Work required -> Please filter the data below down to the lines holding the string "other".

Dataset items
(** X2. [erase(key)] removes the key and nothing else: afterwards the key is
    absent, every other key maps to what it mapped to before, the size drops
    by one exactly if the key was present, and erasing an absent key leaves
    the map as it was. *)
Theorem erase_removes_only_key key m :
  ordered less m →
  ordered less (erase less key m)
  ∧ find less key (erase less key m) = None
  ∧ (∀ k', k' ≠ key → find less k' (erase less key m) = find less k' m)
  ∧ size m
    = (size (erase less key m)
       + match find less key m with Some _ => 1 | None => 0 end)%nat
  ∧ (find less key m = None → erase less key m = m).
Proof.
  intros Hord. repeat split.
  - by apply ordered_erase.
  - by apply (find_erase_eq less).
  - intros k' Hne. by apply (find_erase_ne less).
  - apply (size_erase less).
  - apply (erase_absent less).
Qed.

(** X3. Inserting an absent key and erasing it again gives back the map;
    erasing a present key and inserting it again with its old value gives
    back the map. *)
Theorem insert_erase_round_trip key value m :
  ordered less m →
  (find less key m = None →
   erase less key (insert less (key, value) m) = m)
  ∧ (find less key m = Some value →
     insert less (key, value) (erase less key m) = m).
Proof.
  intros Hord. unfold insert. simpl. split.
  - apply (erase_emplace less).
  - by apply (emplace_erase less).
Qed.

(** X4. The subscript operator returns the value stored under the key; if the
    key is absent it first stores the value-initialised value and returns
    that.  Afterwards the key is present with the returned value, other keys
    are not affected, and a map that had the key is unchanged. *)
Theorem subscript_inserts_default (init : V) key m :
  ordered less m →
  ordered less (subscript less init key m).2
  ∧ (subscript less init key m).1 = default init (find less key m)
  ∧ find less key (subscript less init key m).2
    = Some (subscript less init key m).1
  ∧ (∀ k', k' ≠ key →
     find less k' (subscript less init key m).2 = find less k' m)
  ∧ (is_Some (find less key m) → (subscript less init key m).2 = m).
Proof.
  intros Hord. unfold subscript. simpl.
  rewrite (find_emplace_eq less). simpl. repeat split.
  - by apply ordered_emplace.
  - intros k' Hne. by apply (find_emplace_ne less).
  - apply (emplace_present less).
Qed.

(** X5. Used as a priority queue: after inserting a key that is below every
    key of the map, [remove_top] hands out exactly that entry and leaves the
    map as it was before the insertion; after inserting a key above the
    first key, [remove_top] still hands out the old first entry. *)
Theorem remove_top_after_insert key value m (key0 : K) (value0 : V) :
  ((∀ k v, (k, v) ∈ m → less key k = true) →
   remove_top (insert less (key, value) m) key0 value0
   = Removed true key value m)
  ∧ (∀ k v, begin m = Some (k, v) → less k key = true →
     remove_top (insert less (key, value) m) key0 value0
     = Removed true k v (insert less (key, value) (erase_begin m))).
Proof.
  unfold insert. simpl. split.
  - intros Hall. destruct m as [|[k v] m]; simpl; [done|].
    by rewrite (Hall k v) by left.
  - intros k v Hb Hlt. destruct m as [|[k1 v1] m]; simpl in *; [done|].
    injection Hb as -> ->. by rewrite (lt_asym less _ _ Hlt), Hlt.
Qed.
End map_extras.

Section insert_max_extras.
Import ThreadSafeMap.
Context {K V : Type} (less : K → K → bool) (greater : V → V → bool).
Context `{!StrictTotal less} `{!StrictTotal greater}.
Implicit Types (m : M (K:=K) (V:=V)) (k key : K) (v value : V).

Lemma ordered_insert_max_all calls m :
  ordered less m → ordered less (insert_max_all less greater calls m).
Proof.
  revert m. induction calls as [|[k v] calls IH]; intros m Hord; [done|].
  apply IH. by apply ordered_insert_max.
Qed.

Lemma foldl_raise_perm (stored : option V) (vs vs' : list V) :
  vs ≡ₚ vs' →
  foldl (raise greater) stored vs = foldl (raise greater) stored vs'.
Proof.
  intros Hperm.
  pose proof (foldl_raise_is_max greater stored vs) as H1.
  pose proof (foldl_raise_is_max greater stored vs') as H2.
  destruct (foldl (raise greater) stored vs) as [x|],
           (foldl (raise greater) stored vs') as [y|].
  - destruct H1 as (Hx & Hxs & Hxv), H2 as (Hy & Hys & Hyv).
    assert (y = x ∨ greater x y = true) as Hxy.
    { destruct Hy as [->|Hy]; [by apply Hxs|].
      apply Hxv. by rewrite Hperm. }
    assert (x = y ∨ greater y x = true) as Hyx.
    { destruct Hx as [->|Hx]; [by apply Hys|].
      apply Hyv. by rewrite <-Hperm. }
    destruct Hxy as [->|Hxy]; [done|]. destruct Hyx as [->|Hyx]; [done|].
    by rewrite (lt_asym greater _ _ Hxy) in Hyx.
  - destruct H2 as [-> ->]. apply Permutation_nil_r in Hperm. subst vs.
    destruct H1 as ([?|Hin] & _); [done|by apply elem_of_nil in Hin].
  - destruct H1 as [-> ->]. apply Permutation_nil_l in Hperm. subst vs'.
    destruct H2 as ([?|Hin] & _); [done|by apply elem_of_nil in Hin].
  - done.
Qed.

Lemma size_insert_max key value m :
  (size m ≤ size (insert_max less greater key value m) ≤ S (size m))%nat.
Proof.
  unfold insert_max. destruct (find less key m) as [stored|] eqn:Hf.
  - destruct (greater value stored); [|lia].
    assert (size (assign less key value m) = size m) as ->; [|lia].
    clear Hf. unfold size. induction m as [|[k v] m IH]; simpl; [done|].
    destruct (less key k); [done|]. destruct (less k key); simpl; [|done].
    by rewrite IH.
  - rewrite (size_emplace less), Hf. lia.
Qed.

Lemma size_insert_max_all calls m :
  (size m ≤ size (insert_max_all less greater calls m)
   ≤ size m + length calls)%nat.
Proof.
  revert m. induction calls as [|[k v] calls IH]; intros m; simpl; [lia|].
  specialize (IH (insert_max less greater k v m)).
  pose proof (size_insert_max k v m). unfold insert_max_all in *. simpl.
  lia.
Qed.

(** X6. The map built by [insert_max] calls does not depend on the order of
    the calls: any rearrangement of a sequence of calls leaves the same map.
    In particular two calls commute, and repeating a call changes nothing. *)
Theorem insert_max_order_irrelevant (calls calls' : list (K * V)) m :
  ordered less m → calls ≡ₚ calls' →
  insert_max_all less greater calls m = insert_max_all less greater calls' m
  ∧ (∀ k1 v1 k2 v2,
       insert_max less greater k1 v1 (insert_max less greater k2 v2 m)
       = insert_max less greater k2 v2 (insert_max less greater k1 v1 m))
  ∧ (∀ k v,
       insert_max less greater k v (insert_max less greater k v m)
       = insert_max less greater k v m).
Proof.
  intros Hord Hperm.
  assert (Hany : ∀ c c' : list (K * V), c ≡ₚ c' →
    insert_max_all less greater c m = insert_max_all less greater c' m).
  { intros c c' Hc.
    apply (ordered_ext less _ _ (ordered_insert_max_all c m Hord)
             (ordered_insert_max_all c' m Hord)).
    intros k. rewrite !(find_insert_max_all less greater).
    apply foldl_raise_perm. unfold offered. by rewrite Hc. }
  repeat split.
  - by apply Hany.
  - intros k1 v1 k2 v2.
    apply (Hany [(k2, v2); (k1, v1)] [(k1, v1); (k2, v2)]). apply perm_swap.
  - intros k v.
    assert (H1 : ordered less (insert_max less greater k v m))
      by by apply ordered_insert_max.
    assert (H2 : ordered less
              (insert_max less greater k v (insert_max less greater k v m)))
      by by apply ordered_insert_max.
    apply (ordered_ext less _ _ H2 H1).
    intros k'. destruct (less k' k || less k k') eqn:Hk.
    + assert (k' ≠ k)
        by (intros ->; by rewrite (lt_irrefl (lt:=less)) in Hk).
      by rewrite !(find_insert_max_ne less greater).
    + apply (same_key_iff less) in Hk as ->.
      rewrite !(find_insert_max_eq less greater). unfold raise.
      destruct (find less k m) as [s|];
        [|by rewrite (lt_irrefl (lt:=greater))].
      destruct (greater v s) eqn:Hvs;
        [by rewrite (lt_irrefl (lt:=greater))|by rewrite Hvs].
Qed.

Task response ->
    absent, every other key maps to what it mapped to before, the size drops
    that.  Afterwards the key is present with the returned value, other keys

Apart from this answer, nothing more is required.